--- DATA TO PROCESS ---
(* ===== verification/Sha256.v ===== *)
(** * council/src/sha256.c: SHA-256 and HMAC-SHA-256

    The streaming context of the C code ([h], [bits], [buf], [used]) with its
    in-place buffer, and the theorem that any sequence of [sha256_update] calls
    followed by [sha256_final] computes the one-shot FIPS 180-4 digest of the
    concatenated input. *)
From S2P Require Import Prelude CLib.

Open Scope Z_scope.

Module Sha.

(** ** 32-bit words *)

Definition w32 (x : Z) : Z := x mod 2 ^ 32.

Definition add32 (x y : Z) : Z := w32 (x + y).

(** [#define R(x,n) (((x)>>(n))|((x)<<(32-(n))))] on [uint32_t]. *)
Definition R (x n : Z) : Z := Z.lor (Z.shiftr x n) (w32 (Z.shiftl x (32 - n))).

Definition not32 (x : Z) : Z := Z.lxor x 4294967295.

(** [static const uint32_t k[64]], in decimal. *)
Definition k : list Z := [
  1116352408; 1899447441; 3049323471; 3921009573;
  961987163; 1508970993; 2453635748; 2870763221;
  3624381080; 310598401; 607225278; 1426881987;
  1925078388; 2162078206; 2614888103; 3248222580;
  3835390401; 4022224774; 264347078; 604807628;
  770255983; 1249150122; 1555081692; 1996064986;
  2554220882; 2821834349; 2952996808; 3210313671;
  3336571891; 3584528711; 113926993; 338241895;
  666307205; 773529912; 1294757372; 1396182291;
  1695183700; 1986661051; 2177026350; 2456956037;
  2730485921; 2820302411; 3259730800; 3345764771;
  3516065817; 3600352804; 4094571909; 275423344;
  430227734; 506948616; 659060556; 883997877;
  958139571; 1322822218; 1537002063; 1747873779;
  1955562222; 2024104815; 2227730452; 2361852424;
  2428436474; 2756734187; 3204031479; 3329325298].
---
--- DATA TO PROCESS ---
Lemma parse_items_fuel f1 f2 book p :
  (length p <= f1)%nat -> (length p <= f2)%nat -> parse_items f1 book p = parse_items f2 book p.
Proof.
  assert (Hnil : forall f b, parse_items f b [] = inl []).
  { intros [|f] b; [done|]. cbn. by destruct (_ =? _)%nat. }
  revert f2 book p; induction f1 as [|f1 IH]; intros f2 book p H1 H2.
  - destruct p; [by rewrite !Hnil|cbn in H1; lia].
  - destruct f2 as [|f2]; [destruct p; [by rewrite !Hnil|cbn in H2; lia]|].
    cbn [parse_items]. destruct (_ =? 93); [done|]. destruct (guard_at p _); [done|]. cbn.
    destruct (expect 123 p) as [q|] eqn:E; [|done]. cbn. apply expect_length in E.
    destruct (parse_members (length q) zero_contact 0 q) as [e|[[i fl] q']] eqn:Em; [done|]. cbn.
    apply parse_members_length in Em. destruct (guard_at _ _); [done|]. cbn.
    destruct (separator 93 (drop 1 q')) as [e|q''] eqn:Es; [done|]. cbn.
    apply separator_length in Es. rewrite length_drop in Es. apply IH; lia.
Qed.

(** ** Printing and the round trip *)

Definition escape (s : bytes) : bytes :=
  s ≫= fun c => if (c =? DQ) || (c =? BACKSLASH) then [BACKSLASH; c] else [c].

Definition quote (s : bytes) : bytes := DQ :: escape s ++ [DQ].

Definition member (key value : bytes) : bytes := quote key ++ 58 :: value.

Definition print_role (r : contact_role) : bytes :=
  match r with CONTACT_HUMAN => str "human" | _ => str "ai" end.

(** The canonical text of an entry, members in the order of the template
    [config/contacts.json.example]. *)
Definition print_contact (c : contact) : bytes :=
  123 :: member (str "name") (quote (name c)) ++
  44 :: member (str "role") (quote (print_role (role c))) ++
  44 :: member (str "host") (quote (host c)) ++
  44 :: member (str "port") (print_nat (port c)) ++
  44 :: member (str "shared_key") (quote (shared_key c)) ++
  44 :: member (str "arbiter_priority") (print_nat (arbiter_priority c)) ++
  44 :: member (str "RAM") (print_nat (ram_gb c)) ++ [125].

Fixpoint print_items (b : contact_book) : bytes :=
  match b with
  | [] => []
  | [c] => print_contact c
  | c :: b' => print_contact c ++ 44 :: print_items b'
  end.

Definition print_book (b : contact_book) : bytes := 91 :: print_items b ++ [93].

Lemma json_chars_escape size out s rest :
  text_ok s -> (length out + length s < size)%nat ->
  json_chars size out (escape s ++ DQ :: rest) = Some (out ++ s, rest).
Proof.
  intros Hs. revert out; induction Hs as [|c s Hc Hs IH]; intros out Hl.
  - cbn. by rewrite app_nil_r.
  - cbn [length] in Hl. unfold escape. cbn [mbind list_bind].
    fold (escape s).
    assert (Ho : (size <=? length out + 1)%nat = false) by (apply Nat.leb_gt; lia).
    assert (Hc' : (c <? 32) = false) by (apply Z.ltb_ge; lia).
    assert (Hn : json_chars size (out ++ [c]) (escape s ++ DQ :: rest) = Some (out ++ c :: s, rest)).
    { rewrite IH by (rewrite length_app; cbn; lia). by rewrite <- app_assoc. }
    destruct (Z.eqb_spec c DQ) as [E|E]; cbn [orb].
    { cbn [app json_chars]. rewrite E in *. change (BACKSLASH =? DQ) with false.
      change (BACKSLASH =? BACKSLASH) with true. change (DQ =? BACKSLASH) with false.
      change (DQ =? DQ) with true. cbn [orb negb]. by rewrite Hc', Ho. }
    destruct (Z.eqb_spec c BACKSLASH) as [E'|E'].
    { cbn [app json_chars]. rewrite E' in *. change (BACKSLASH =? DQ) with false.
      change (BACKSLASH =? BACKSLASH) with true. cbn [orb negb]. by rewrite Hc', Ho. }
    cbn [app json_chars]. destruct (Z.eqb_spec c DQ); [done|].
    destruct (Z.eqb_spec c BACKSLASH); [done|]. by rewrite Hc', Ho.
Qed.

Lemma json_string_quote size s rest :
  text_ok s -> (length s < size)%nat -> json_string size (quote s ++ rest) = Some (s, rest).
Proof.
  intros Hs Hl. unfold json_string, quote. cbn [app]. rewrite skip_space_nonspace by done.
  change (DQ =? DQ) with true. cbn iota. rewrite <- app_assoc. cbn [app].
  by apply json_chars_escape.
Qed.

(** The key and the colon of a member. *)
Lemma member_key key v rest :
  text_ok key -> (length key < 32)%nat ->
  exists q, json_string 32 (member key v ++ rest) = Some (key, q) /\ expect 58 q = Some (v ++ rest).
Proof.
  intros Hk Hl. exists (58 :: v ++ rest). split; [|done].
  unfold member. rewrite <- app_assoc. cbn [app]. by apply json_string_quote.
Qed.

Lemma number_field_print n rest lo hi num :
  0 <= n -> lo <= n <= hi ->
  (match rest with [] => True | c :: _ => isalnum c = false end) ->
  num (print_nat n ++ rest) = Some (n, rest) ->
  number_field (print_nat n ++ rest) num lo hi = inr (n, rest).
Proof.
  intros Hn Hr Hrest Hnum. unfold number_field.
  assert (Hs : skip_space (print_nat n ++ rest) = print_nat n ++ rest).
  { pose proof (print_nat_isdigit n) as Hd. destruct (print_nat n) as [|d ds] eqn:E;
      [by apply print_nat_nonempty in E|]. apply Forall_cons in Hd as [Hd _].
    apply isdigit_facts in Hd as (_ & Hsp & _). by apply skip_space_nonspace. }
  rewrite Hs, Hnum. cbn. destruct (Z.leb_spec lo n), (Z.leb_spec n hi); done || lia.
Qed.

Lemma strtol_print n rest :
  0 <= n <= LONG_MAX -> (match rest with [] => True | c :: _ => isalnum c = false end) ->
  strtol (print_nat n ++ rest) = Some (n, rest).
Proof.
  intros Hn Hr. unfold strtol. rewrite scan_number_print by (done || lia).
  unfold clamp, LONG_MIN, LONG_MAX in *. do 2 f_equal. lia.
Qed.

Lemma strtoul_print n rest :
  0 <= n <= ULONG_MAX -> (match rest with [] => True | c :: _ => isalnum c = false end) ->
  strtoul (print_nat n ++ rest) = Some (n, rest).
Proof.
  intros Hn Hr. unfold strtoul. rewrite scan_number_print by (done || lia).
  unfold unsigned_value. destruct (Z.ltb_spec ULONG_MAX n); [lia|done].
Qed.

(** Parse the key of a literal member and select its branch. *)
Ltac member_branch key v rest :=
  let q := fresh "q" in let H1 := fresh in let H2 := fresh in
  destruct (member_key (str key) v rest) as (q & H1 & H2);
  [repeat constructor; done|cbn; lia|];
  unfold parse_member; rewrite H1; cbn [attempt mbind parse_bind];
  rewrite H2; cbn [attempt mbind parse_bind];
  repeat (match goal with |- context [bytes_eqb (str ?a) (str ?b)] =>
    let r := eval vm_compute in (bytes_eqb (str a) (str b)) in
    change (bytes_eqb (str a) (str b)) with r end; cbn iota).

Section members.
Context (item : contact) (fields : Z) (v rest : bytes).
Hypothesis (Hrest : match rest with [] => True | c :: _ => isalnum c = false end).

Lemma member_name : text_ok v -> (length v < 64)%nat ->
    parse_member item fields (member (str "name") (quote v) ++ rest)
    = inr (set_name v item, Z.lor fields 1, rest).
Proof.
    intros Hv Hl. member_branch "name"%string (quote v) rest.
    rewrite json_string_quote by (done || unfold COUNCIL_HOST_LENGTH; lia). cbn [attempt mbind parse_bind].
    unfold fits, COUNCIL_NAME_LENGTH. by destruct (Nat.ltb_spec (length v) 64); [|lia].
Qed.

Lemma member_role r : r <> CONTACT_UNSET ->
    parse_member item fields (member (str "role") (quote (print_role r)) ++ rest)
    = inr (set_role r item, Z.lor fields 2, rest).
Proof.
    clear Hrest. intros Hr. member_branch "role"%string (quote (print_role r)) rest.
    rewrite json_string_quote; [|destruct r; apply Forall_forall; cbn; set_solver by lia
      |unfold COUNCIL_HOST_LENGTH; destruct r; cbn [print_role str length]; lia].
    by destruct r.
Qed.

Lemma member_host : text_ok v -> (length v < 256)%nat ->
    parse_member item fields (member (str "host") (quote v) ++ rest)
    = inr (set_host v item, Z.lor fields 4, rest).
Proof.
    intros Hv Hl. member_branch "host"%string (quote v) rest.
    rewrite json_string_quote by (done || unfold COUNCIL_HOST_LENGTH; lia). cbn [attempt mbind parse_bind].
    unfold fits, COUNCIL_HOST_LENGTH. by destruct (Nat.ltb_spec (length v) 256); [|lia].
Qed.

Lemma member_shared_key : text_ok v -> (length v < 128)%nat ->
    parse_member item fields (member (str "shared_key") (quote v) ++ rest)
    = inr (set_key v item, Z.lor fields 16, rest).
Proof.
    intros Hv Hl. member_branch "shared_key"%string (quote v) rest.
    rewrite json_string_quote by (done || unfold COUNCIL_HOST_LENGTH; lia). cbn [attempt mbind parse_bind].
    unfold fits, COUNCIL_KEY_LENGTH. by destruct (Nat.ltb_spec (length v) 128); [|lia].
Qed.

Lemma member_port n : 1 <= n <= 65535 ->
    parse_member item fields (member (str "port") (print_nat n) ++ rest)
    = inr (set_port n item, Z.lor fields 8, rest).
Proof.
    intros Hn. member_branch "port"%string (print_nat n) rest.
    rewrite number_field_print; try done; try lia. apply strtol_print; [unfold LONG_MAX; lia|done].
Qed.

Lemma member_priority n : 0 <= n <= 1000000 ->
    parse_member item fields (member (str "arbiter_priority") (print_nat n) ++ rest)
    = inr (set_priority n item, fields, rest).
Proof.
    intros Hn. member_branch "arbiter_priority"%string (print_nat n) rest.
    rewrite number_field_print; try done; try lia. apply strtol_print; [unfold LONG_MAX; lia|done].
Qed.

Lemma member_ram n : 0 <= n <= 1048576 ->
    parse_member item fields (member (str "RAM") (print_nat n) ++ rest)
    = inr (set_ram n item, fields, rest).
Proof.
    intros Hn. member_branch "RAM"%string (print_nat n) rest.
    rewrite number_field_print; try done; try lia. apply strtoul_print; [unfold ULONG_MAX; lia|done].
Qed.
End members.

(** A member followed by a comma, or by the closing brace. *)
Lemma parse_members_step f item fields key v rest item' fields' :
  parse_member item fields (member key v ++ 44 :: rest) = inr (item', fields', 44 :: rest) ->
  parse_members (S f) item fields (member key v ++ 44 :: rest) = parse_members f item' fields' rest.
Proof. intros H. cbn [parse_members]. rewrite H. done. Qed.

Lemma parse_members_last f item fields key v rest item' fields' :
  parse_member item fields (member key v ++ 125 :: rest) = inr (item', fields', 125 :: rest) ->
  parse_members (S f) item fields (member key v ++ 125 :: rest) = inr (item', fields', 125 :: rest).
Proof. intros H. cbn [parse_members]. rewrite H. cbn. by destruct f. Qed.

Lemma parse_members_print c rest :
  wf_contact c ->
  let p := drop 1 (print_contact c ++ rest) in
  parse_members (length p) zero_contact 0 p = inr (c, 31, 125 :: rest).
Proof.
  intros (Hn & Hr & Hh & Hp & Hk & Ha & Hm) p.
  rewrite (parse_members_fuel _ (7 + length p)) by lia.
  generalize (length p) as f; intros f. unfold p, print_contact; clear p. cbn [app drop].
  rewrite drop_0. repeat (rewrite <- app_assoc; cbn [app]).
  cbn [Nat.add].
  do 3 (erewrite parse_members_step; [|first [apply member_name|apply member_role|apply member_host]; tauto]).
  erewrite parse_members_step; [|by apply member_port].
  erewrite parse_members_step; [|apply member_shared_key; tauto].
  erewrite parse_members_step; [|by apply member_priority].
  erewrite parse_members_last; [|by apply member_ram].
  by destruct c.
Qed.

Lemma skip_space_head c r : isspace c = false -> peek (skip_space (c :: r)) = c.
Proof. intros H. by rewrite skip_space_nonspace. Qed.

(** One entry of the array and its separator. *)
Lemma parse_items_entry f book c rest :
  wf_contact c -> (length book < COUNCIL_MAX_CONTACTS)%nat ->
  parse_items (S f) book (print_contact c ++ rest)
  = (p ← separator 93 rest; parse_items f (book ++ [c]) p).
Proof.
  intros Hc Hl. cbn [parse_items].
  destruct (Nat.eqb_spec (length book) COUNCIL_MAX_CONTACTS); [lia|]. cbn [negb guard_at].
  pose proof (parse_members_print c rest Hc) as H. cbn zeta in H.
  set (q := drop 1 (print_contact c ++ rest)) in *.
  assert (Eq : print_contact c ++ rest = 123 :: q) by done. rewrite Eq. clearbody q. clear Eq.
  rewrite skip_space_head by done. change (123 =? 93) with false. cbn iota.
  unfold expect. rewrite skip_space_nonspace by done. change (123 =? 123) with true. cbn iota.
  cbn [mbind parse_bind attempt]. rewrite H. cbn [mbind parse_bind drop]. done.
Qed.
---
▶ DIRECTIONS FOR THIS TASK:
Considering only the material above, set down every line from the one with "Lemma member_name : text_ok" to the one with "r)) ++ rest)", inclusive, exactly as written.

▶ RESPONSE AREA:
Lemma member_name : text_ok v -> (length v < 64)%nat ->
    parse_member item fields (member (str "name") (quote v) ++ rest)
    = inr (set_name v item, Z.lor fields 1, rest).
Proof.
    intros Hv Hl. member_branch "name"%string (quote v) rest.
    rewrite json_string_quote by (done || unfold COUNCIL_HOST_LENGTH; lia). cbn [attempt mbind parse_bind].
    unfold fits, COUNCIL_NAME_LENGTH. by destruct (Nat.ltb_spec (length v) 64); [|lia].
Qed.

Lemma member_role r : r <> CONTACT_UNSET ->
    parse_member item fields (member (str "role") (quote (print_role r)) ++ rest)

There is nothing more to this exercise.